LoqiRoam · 旅日記
音のあいだを歩く
白金台から庭園、自然教育園、商店街、水辺、写真美術館、恵比寿へ。静けさと暮らしの音の境目を歩いた。
白金台を出た朝、街はまだ声を張っていなかった。東京都庭園美術館のアール・デコの装飾を眺めていると、見えない足音や扉の開閉まで想像したくなり、建物そのものが古い録音のように思えてきた。隣の自然教育園では、葉擦れと鳥の声がその想像をほどいた。都心の中に残る常緑の森は、歩くたびに音の奥行きを変えてくれた。白金商店街では暮らしの音へ戻り、店先の気配に混ざってパンを包む紙の音を探した。
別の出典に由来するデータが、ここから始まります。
(* ===== verification/Log.v ===== *)
(** * xv6 write-ahead log

    Models [src/lab3/xv6-public/log.c] (the same file is in lab4) over the buffer
    cache, and [readsb] of [fs.c].  A system call that has to wait in [begin_op] is
    a result of that operation; the wakeups change no state of the log. *)
From stdpp Require Import base numbers list gmap sets strings.
From S2P Require Import Prelude Bytes Bio.
#[local] Open Scope Z_scope.

Definition MAXOPBLOCKS : Z := 10.
Definition LOGSIZE : Z := MAXOPBLOCKS * 3.

(** [lh_n] and [lh_block] are the in-memory header. *)
Record log : Type := mklog {
  start : Z; lsize : Z; outstanding : Z; committing : bool; ldev : Z; lh_n : Z; lh_block : list Z }.
Record lstate : Type := mkls { bc : bcache; lg : log }.

Definition on_bc {A} (m : M bcache A) : M lstate A := λ s,
  match m (bc s) with
  | Ok (a, c) => Ok (a, mkls c (lg s))
  | Fault f => Fault f
  end.
Definition set_lg (f : log → log) : M lstate unit := modify (λ s, mkls (bc s) (f (lg s))).
Definition set_n (n : Z) (l : log) : log :=
  mklog (start l) (lsize l) (outstanding l) (committing l) (ldev l) n (lh_block l).
Definition set_block (bs : list Z) (l : log) : log :=
  mklog (start l) (lsize l) (outstanding l) (committing l) (ldev l) (lh_n l) bs.
Definition set_ops (o : Z) (c : bool) (l : log) : log :=
  mklog (start l) (lsize l) o c (ldev l) (lh_n l) (lh_block l).

(** An array element; outside the array the access is undefined. *)
Definition nth_block (bs : list Z) (i : Z) : res Z :=
  if bool_decide (0 ≤ i) then of_option (bs !! Z.to_nat i) else Fault Undefined.
Definition upd_block (bs : list Z) (i v : Z) : res (list Z) :=
  if bool_decide (0 ≤ i < Z.of_nat (length bs)) then Ok (<[Z.to_nat i := v]> bs) else Fault Undefined.

Record superblock : Type := mksb {
  sb_size : Z; nblocks : Z; ninodes : Z; nlog : Z; logstart : Z; inodestart : Z; bmapstart : Z }.

Section log.
Context (havedisk1 : bool).

Definition readsb (dev : Z) : M bcache superblock :=
  bp ← bread havedisk1 dev 1;
  d ← read_data bp;
  v0 ← lift (load 4 d 0); v1 ← lift (load 4 d 4); v2 ← lift (load 4 d 8); v3 ← lift (load 4 d 12);
  v4 ← lift (load 4 d 16); v5 ← lift (load 4 d 20); v6 ← lift (load 4 d 24);
  brelse bp;;
  mret (mksb v0 v1 v2 v3 v4 v5 v6).

(** [for (tail = 0; tail < log.lh.n; tail++)] with the copying body. *)
Fixpoint install_loop (fuel : nat) (tail : Z) : M lstate unit :=
  match fuel with
  | O => fail OutOfFuel
  | S fuel =>
    l ← gets lg;
    if bool_decide (tail < lh_n l) then
      lbuf ← on_bc (bread havedisk1 (ldev l) (u32 (start l + tail + 1)));
      b ← lift (nth_block (lh_block l) tail);
      dbuf ← on_bc (bread havedisk1 (ldev l) (u32 b));
      d ← on_bc (read_data lbuf);
      on_bc (write_data dbuf d);;
      on_bc (bwrite havedisk1 dbuf);;
      on_bc (brelse lbuf);;
      on_bc (brelse dbuf);;
      install_loop fuel (tail + 1)
    else mret tt
  end.
Definition install_trans : M lstate unit :=
  l ← gets lg; install_loop (S (Z.to_nat (lh_n l))) 0.

(** The header's fields are at fixed offsets of its block. *)
Fixpoint read_loop (fuel : nat) (d : list Z) (i n : Z) (bs : list Z) : res (list Z) :=
  match fuel with
  | O => Fault OutOfFuel
  | S fuel =>
    if bool_decide (i < n) then
      v ← load_int d (4 + 4 * i);
      bs ← upd_block bs i v;
      read_loop fuel d (i + 1) n bs
    else mret bs
  end.
Definition read_head : M lstate unit :=
  l ← gets lg;
  buf ← on_bc (bread havedisk1 (ldev l) (u32 (start l)));
  d ← on_bc (read_data buf);
  n ← lift (load_int d 0);
  set_lg (set_n n);;
  bs ← lift (read_loop (S (Z.to_nat n)) d 0 n (lh_block l));
  set_lg (set_block bs);;
  on_bc (brelse buf).

Fixpoint write_loop (fuel : nat) (bs : list Z) (i n : Z) (d : list Z) : res (list Z) :=
  match fuel with
  | O => Fault OutOfFuel
  | S fuel =>
    if bool_decide (i < n) then
      v ← nth_block bs i;
      d ← store 4 d (4 + 4 * i) v;
      write_loop fuel bs (i + 1) n d
    else mret d
  end.
Definition write_head : M lstate unit :=
  l ← gets lg;
  buf ← on_bc (bread havedisk1 (ldev l) (u32 (start l)));
  d ← on_bc (read_data buf);
  d ← lift (store 4 d 0 (lh_n l));
  d ← lift (write_loop (S (Z.to_nat (lh_n l))) (lh_block l) 0 (lh_n l) d);
  on_bc (write_data buf d);;
  on_bc (bwrite havedisk1 buf);;
  on_bc (brelse buf).

Definition recover_from_log : M lstate unit :=
  read_head;; install_trans;; set_lg (set_n 0);; write_head.

(** [sizeof(struct logheader)] is 4 + 4 * LOGSIZE. *)
Definition initlog (dev : Z) : M lstate unit :=
  if bool_decide (Z.of_nat BSIZE ≤ 4 + 4 * LOGSIZE) then panic "initlog: too big logheader"
  else
    sb ← on_bc (readsb dev);
    set_lg (λ l, mklog (s32 (logstart sb)) (s32 (nlog sb)) (outstanding l) (committing l) dev (lh_n l) (lh_block l));;
    recover_from_log.

(** [false]: the caller sleeps and tries again. *)
Definition begin_op : M lstate bool :=
  l ← gets lg;
  if committing l then mret false
  else if bool_decide (lh_n l + (outstanding l + 1) * MAXOPBLOCKS > LOGSIZE) then mret false
  else set_lg (set_ops (outstanding l + 1) (committing l));; mret true.

Fixpoint write_log_loop (fuel : nat) (tail : Z) : M lstate unit :=
  match fuel with
  | O => fail OutOfFuel
  | S fuel =>
    l ← gets lg;
    if bool_decide (tail < lh_n l) then
      to ← on_bc (bread havedisk1 (ldev l) (u32 (start l + tail + 1)));
      b ← lift (nth_block (lh_block l) tail);
      from ← on_bc (bread havedisk1 (ldev l) (u32 b));
      d ← on_bc (read_data from);
      on_bc (write_data to d);;
      on_bc (bwrite havedisk1 to);;
      on_bc (brelse from);;
      on_bc (brelse to);;
      write_log_loop fuel (tail + 1)
    else mret tt
  end.
Definition write_log : M lstate unit :=
  l ← gets lg; write_log_loop (S (Z.to_nat (lh_n l))) 0.

Definition commit : M lstate unit :=
  l ← gets lg;
  if bool_decide (lh_n l > 0) then
    write_log;; write_head;; install_trans;; set_lg (set_n 0);; write_head
  else mret tt.

Definition end_op : M lstate unit :=
  l ← gets lg;
  let o := outstanding l - 1 in
  set_lg (set_ops o (committing l));;
  if committing l then panic "log.committing"
  else if bool_decide (o = 0) then
    set_lg (set_ops o true);;
    commit;;
    set_lg (λ l, set_ops (outstanding l) false l)
  else mret tt.

(** [for (i = 0; i < log.lh.n; i++) if (log.lh.block[i] == b->blockno) break;] *)
Fixpoint absorb (bs : list Z) (i n b : Z) : Z :=
  match bs with
  | [] => i
  | c :: bs =>
    if bool_decide (i < n) then
      if bool_decide (u32 c = b) then i else absorb bs (i + 1) n b
    else i
  end.

Definition log_write (i : nat) : M lstate unit :=
  l ← gets lg;
  if bool_decide (LOGSIZE ≤ lh_n l) || bool_decide (lsize l - 1 ≤ lh_n l) then panic "too big a transaction"
  else if bool_decide (outstanding l < 1) then panic "log_write outside of trans"
  else
    x ← on_bc (get_buf i);
    let k := absorb (lh_block l) 0 (lh_n l) (blockno x) in
    bs ← lift (upd_block (lh_block l) k (s32 (blockno x)));
    set_lg (set_block bs);;
    (if bool_decide (k = lh_n l) then set_lg (set_n (lh_n l + 1)) else mret tt);;
    on_bc (put_buf i (set_flags (valid x) true x)).
End log.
午後は目黒川沿いへ出て、風の音に歩幅を合わせた。最後に写真美術館と恵比寿ガーデンプレイスを巡ると、音は消えるのではなく、写真の余白や石床の靴音へ姿を変えていた。名所を集めたというより、街の音量が変わる境目をいくつも渡った一日だった。
この旅の足跡
- 東京都庭園美術館は、旧朝香宮邸のアール・デコ建築を生かした美術館。装飾を見ていると、ここで鳴っていた生活音まで想像したくなり、足音さえ柔らかく感じた。
- 自然教育園は、目黒駅から徒歩圏なのに常緑広葉樹林が残る場所。葉擦れと鳥の声が先に届き、次の角で何が聞こえるか分からない感じが都心を少し野生にした。
- 白金商店街には60以上の店舗が並び、店先の呼び声や食器の触れる音が道に重なる。名所らしい派手さより、暮らしの音が通りの表情を作っていた。
- 白金のベーカリーを探して歩くと、焼きたてを包む紙の音に立ち止まりたくなった。香ばしさは音を持たないはずなのに、店内の会話と一緒に記憶へ残る気がした。
- 目黒川沿いは、都心の雑踏と対照的にのんびり歩ける水辺。橋を渡るたび車の音が遠のき、水面を渡る風が近くなるようで、街の騒がしさが細くほどけた。
- 東京都写真美術館は、日本初の写真と映像の総合美術館。展示室の静けさの中で、シャッター音のない写真が逆に時間の音を想像させ、外の恵比寿のざわめきまで余白に感じた。
- 恵比寿ガーデンプレイスには時計広場やセンター広場、坂道のプロムナードがある。石の床に靴音が軽く跳ね、夕方の会話が広場へ散っていく、穏やかな終着だった。